My reservations notwithstanding, there many valuable and insightful observations in this study. The author articulates and highlights important differences between the Manichean, illiberal left and the democratic left. This is an important distinction that deserves emphasis and elaboration.
Berube, Michael. The Left At War. New York: New York University Press, 2009. 34-5. Subsequent citations appear cited in the text.

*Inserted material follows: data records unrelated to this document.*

(* ===== verification/Config.v ===== *)
(** * Consensus parameters: [config/CryptoNoteConfig.h] and [config/Constants.h]

    The constants keep their names; the functions of the height that choose
    among them ([getCurrentDifficultyTarget], [Utilities::getMinimumFee],
    [Utilities::getMixinAllowableRange]) follow. *)

From Stdlib Require Import ZArith Lia.
From stdpp Require Import base tactics list numbers.
From S2P Require Import Prelude.

Local Open Scope Z_scope.

Definition DIFFICULTY_TARGET : Z := 10.
Definition DIFFICULTY_TARGET_V2 : Z := 20.
Definition DIFFICULTY_TARGET_V3 : Z := 300.
Definition DIFFICULTY_TARGET_V2_HEIGHT : Z := 700000.
Definition DIFFICULTY_TARGET_V3_HEIGHT : Z := 2325000.
Definition CRYPTONOTE_MAX_BLOCK_NUMBER : Z := 500000000.
Definition CRYPTONOTE_MAX_BLOCK_BLOB_SIZE : Z := 500000000.
Definition CRYPTONOTE_MAX_TX_SIZE : Z := 1000000000.
Definition CRYPTONOTE_PUBLIC_ADDRESS_BASE58_PREFIX : Z := 8411.
Definition CRYPTONOTE_MINED_MONEY_UNLOCK_WINDOW : Z := 120.
Definition CRYPTONOTE_MINED_MONEY_UNLOCK_WINDOW_V2 : Z := 8.
Definition CRYPTONOTE_MINED_MONEY_UNLOCK_WINDOW_V2_HEIGHT : Z := 2325000.
Definition CRYPTONOTE_BLOCK_FUTURE_TIME_LIMIT : Z := 6 * DIFFICULTY_TARGET_V3.
Definition BLOCKCHAIN_TIMESTAMP_CHECK_WINDOW : Z := 11.
Definition MONEY_SUPPLY : Z := 10000000000000000.
Definition EMISSION_SPEED_FACTOR : Z := 23.
Definition EMISSION_SPEED_FACTOR_V2 : Z := 24.
Definition EMISSION_SPEED_FACTOR_V2_HEIGHT : Z := 700000.
Definition GENESIS_BLOCK_TIMESTAMP : Z := 1545261161.
Definition CRYPTONOTE_REWARD_BLOCKS_WINDOW : Z := 100.
Definition CRYPTONOTE_BLOCK_GRANTED_FULL_REWARD_ZONE : Z := 100000.
Definition CRYPTONOTE_BLOCK_GRANTED_FULL_REWARD_ZONE_V2 : Z := 20000.
Definition CRYPTONOTE_BLOCK_GRANTED_FULL_REWARD_ZONE_V1 : Z := 10000.
Definition CRYPTONOTE_BLOCK_GRANTED_FULL_REWARD_ZONE_CURRENT : Z := CRYPTONOTE_BLOCK_GRANTED_FULL_REWARD_ZONE.
Definition CRYPTONOTE_COINBASE_BLOB_RESERVED_SIZE : Z := 600.
Definition CRYPTONOTE_DISPLAY_DECIMAL_POINT : Z := 2.
Definition MINIMUM_FEE : Z := 10.
Definition MINIMUM_FEE_V1 : Z := 1000000.
Definition MINIMUM_FEE_V1_HEIGHT : Z := 1470000.
Definition MINIMUM_FEE_V2 : Z := 10000.
Definition MINIMUM_FEE_V2_HEIGHT : Z := 2517000.
Definition MINIMUM_MIXIN_V1 : Z := 0.
Definition MAXIMUM_MIXIN_V1 : Z := 3.
Definition MIXIN_LIMITS_V1_HEIGHT : Z := 1470000.
Definition DEFAULT_MIXIN_V0 : Z := 3.
Definition DEFAULT_MIXIN_V1 : Z := 1.
Definition DEFAULT_DUST_THRESHOLD : Z := 0.
Definition EXPECTED_NUMBER_OF_BLOCKS_PER_DAY : Z := 24 * 60 * 60 / DIFFICULTY_TARGET_V3.
Definition DIFFICULTY_WINDOW : Z := 60.
Definition DIFFICULTY_CUT : Z := 0.
Definition DIFFICULTY_CUT_V1 : Z := 60.
Definition DIFFICULTY_CUT_V2 : Z := 60.
Definition DIFFICULTY_LAG : Z := 0.
Definition DIFFICULTY_LAG_V1 : Z := 15.
Definition DIFFICULTY_LAG_V2 : Z := 15.
Definition MAX_BLOCK_SIZE_INITIAL : Z := 100000.
Definition MAX_BLOCK_SIZE_V1_HEIGHT : Z := 2361823.
Definition MAX_BLOCK_SIZE_V1 : Z := 614400.
Definition MAX_BLOCK_SIZE_GROWTH_SPEED_NUMERATOR : Z := 100 * 1024.
Definition MAX_BLOCK_SIZE_GROWTH_SPEED_DENOMINATOR : Z := 365 * 24 * 60 * 60 / DIFFICULTY_TARGET_V3.
Definition MAX_EXTRA_SIZE : Z := 140000.
Definition MAX_EXTRA_SIZE_V2 : Z := 1024.
Definition MAX_EXTRA_SIZE_V2_HEIGHT : Z := 700000.
Definition MAX_EXTRA_SIZE_V3 : Z := 512.
Definition MAX_EXTRA_SIZE_V3_HEIGHT : Z := 1470000.
Definition TRANSACTION_POW_HEIGHT : Z := 2370000.
Definition TRANSACTION_POW_DIFFICULTY : Z := 17000.
Definition TRANSACTION_SIGNATURE_COUNT_VALIDATION_HEIGHT : Z := 700000.
Definition BLOCK_BLOB_SHUFFLE_CHECK_HEIGHT : Z := 1800000.
Definition TRANSACTION_INPUT_BLOCKTIME_VALIDATION_HEIGHT : Z := 1600000.
Definition CRYPTONOTE_LOCKED_TX_ALLOWED_DELTA_BLOCKS : Z := 1.
Definition CRYPTONOTE_LOCKED_TX_ALLOWED_DELTA_SECONDS : Z := DIFFICULTY_TARGET_V3 * CRYPTONOTE_LOCKED_TX_ALLOWED_DELTA_BLOCKS.
Definition CRYPTONOTE_MEMPOOL_TX_LIVETIME : Z := 60 * 60 * 24.
Definition CRYPTONOTE_MEMPOOL_TX_FROM_ALT_BLOCK_LIVETIME : Z := 60 * 60 * 24 * 7.
Definition CRYPTONOTE_NUMBER_OF_PERIODS_TO_FORGET_TX_DELETED_FROM_POOL : Z := 7.
Definition FUSION_TX_MAX_SIZE : Z := CRYPTONOTE_BLOCK_GRANTED_FULL_REWARD_ZONE_CURRENT * 30 / 100.
Definition FUSION_TX_MIN_INPUT_COUNT : Z := 12.
Definition FUSION_TX_MIN_IN_OUT_COUNT_RATIO : Z := 4.
Definition FUSION_FEE_V1_HEIGHT : Z := 2325000.
Definition FUSION_FEE_V1_EXIT_HEIGHT : Z := 2361823.
Definition FUSION_FEE_V1 : Z := 1000000.
Definition FUSION_TX_MAX_POOL_COUNT : Z := 130.
Definition TX_MAX_POOL_COUNT : Z := 260.
Definition UPGRADE_HEIGHT_V2 : Z := 1.
Definition UPGRADE_HEIGHT_V3 : Z := 2.
Definition UPGRADE_HEIGHT_V4 : Z := 3.
Definition UPGRADE_HEIGHT_V5 : Z := 4.
Definition UPGRADE_HEIGHT_V6 : Z := 2325000.
Definition UPGRADE_HEIGHT_V7 : Z := 2420000.
Definition UPGRADE_VOTING_THRESHOLD : Z := 90.
Definition UPGRADE_VOTING_WINDOW : Z := EXPECTED_NUMBER_OF_BLOCKS_PER_DAY.
Definition UPGRADE_WINDOW : Z := EXPECTED_NUMBER_OF_BLOCKS_PER_DAY.
Definition TRANSACTION_VERSION_1 : Z := 1.
Definition TRANSACTION_VERSION_2 : Z := 2.
Definition CURRENT_TRANSACTION_VERSION : Z := TRANSACTION_VERSION_1.
Definition BLOCK_MAJOR_VERSION_1 : Z := 1.
Definition BLOCK_MAJOR_VERSION_2 : Z := 2.
Definition BLOCK_MAJOR_VERSION_3 : Z := 3.
Definition BLOCK_MAJOR_VERSION_4 : Z := 4.
Definition BLOCK_MAJOR_VERSION_5 : Z := 5.
Definition BLOCK_MAJOR_VERSION_6 : Z := 6.
Definition BLOCK_MAJOR_VERSION_7 : Z := 7.
Definition BLOCK_MINOR_VERSION_0 : Z := 0.

Definition getCurrentDifficultyTarget (networkHeight : Z) : Z :=
  if DIFFICULTY_TARGET_V3_HEIGHT <=? networkHeight then DIFFICULTY_TARGET_V3
  else if DIFFICULTY_TARGET_V2_HEIGHT <=? networkHeight then DIFFICULTY_TARGET_V2
  else DIFFICULTY_TARGET.

Definition getMinimumFee (height : Z) : Z :=
  if MINIMUM_FEE_V2_HEIGHT <=? height then MINIMUM_FEE_V2
  else if MINIMUM_FEE_V1_HEIGHT <=? height then MINIMUM_FEE_V1
  else MINIMUM_FEE.

(** [(minMixin, maxMixin, defaultMixin)] *)
Definition getMixinAllowableRange (height : Z) : Z * Z * Z :=
  if MIXIN_LIMITS_V1_HEIGHT <=? height
  then (MINIMUM_MIXIN_V1, MAXIMUM_MIXIN_V1, DEFAULT_MIXIN_V1)
  else (0, MAX_U64, DEFAULT_MIXIN_V0).

(** The denominations [d * 10^k] that fit in 64 bits, in increasing order. *)
Definition PRETTY_AMOUNTS : list Z :=
  [
   1; 2; 3; 4; 5; 6; 7; 8; 9;
   10; 20; 30; 40; 50; 60; 70; 80; 90;
   100; 200; 300; 400; 500; 600; 700; 800; 900;
   1000; 2000; 3000; 4000; 5000; 6000; 7000; 8000; 9000;
   10000; 20000; 30000; 40000; 50000; 60000; 70000; 80000; 90000;
   100000; 200000; 300000; 400000; 500000; 600000; 700000; 800000; 900000;
   1000000; 2000000; 3000000; 4000000; 5000000; 6000000; 7000000; 8000000; 9000000;
   10000000; 20000000; 30000000; 40000000; 50000000; 60000000; 70000000; 80000000; 90000000;
   100000000; 200000000; 300000000; 400000000; 500000000; 600000000; 700000000; 800000000; 900000000;
   1000000000; 2000000000; 3000000000; 4000000000; 5000000000; 6000000000; 7000000000; 8000000000; 9000000000;
   10000000000; 20000000000; 30000000000; 40000000000; 50000000000; 60000000000; 70000000000; 80000000000; 90000000000;
   100000000000; 200000000000; 300000000000; 400000000000; 500000000000; 600000000000; 700000000000; 800000000000; 900000000000;
   1000000000000; 2000000000000; 3000000000000; 4000000000000; 5000000000000; 6000000000000; 7000000000000; 8000000000000; 9000000000000;
   10000000000000; 20000000000000; 30000000000000; 40000000000000; 50000000000000; 60000000000000; 70000000000000; 80000000000000; 90000000000000;
   100000000000000; 200000000000000; 300000000000000; 400000000000000; 500000000000000; 600000000000000; 700000000000000; 800000000000000; 900000000000000;
   1000000000000000; 2000000000000000; 3000000000000000; 4000000000000000; 5000000000000000; 6000000000000000; 7000000000000000; 8000000000000000; 9000000000000000;
   10000000000000000; 20000000000000000; 30000000000000000; 40000000000000000; 50000000000000000; 60000000000000000; 70000000000000000; 80000000000000000; 90000000000000000;
   100000000000000000; 200000000000000000; 300000000000000000; 400000000000000000; 500000000000000000; 600000000000000000; 700000000000000000; 800000000000000000; 900000000000000000;
   1000000000000000000; 2000000000000000000; 3000000000000000000; 4000000000000000000; 5000000000000000000; 6000000000000000000; 7000000000000000000; 8000000000000000000; 9000000000000000000;
   10000000000000000000].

On another occasion I collected a small sampling of such soothing, self-supporting phrases, sprinkled throughout Chomsky’s writings. They include: “it is surely not in doubt..”; “assuming that facts matter”; “it is an obvious truism that…”; “for those who care to consider the factual record…”; “the available facts lead to one clear conclusion…”; “evidence from sources that seem to deserve a hearing…”; “observers of evident bias and low credibility” (those he seeks to discredit] which are “never subject to possible verification” or possess “a shred of credibility” like the author who “might have troubled to inquire into the source of his allegations.” Most memorable: “evidence is slight and informed opinion [again, unspecified – P.H.] ranges over quite a wide specturm” – the last quote referred to the massacres in Cambodia under Pol Pot. See my, The End of Committment: Intellectuals, Revolutionaries and Political Morality(Chicago: Ivan R. Dee 2006), 298.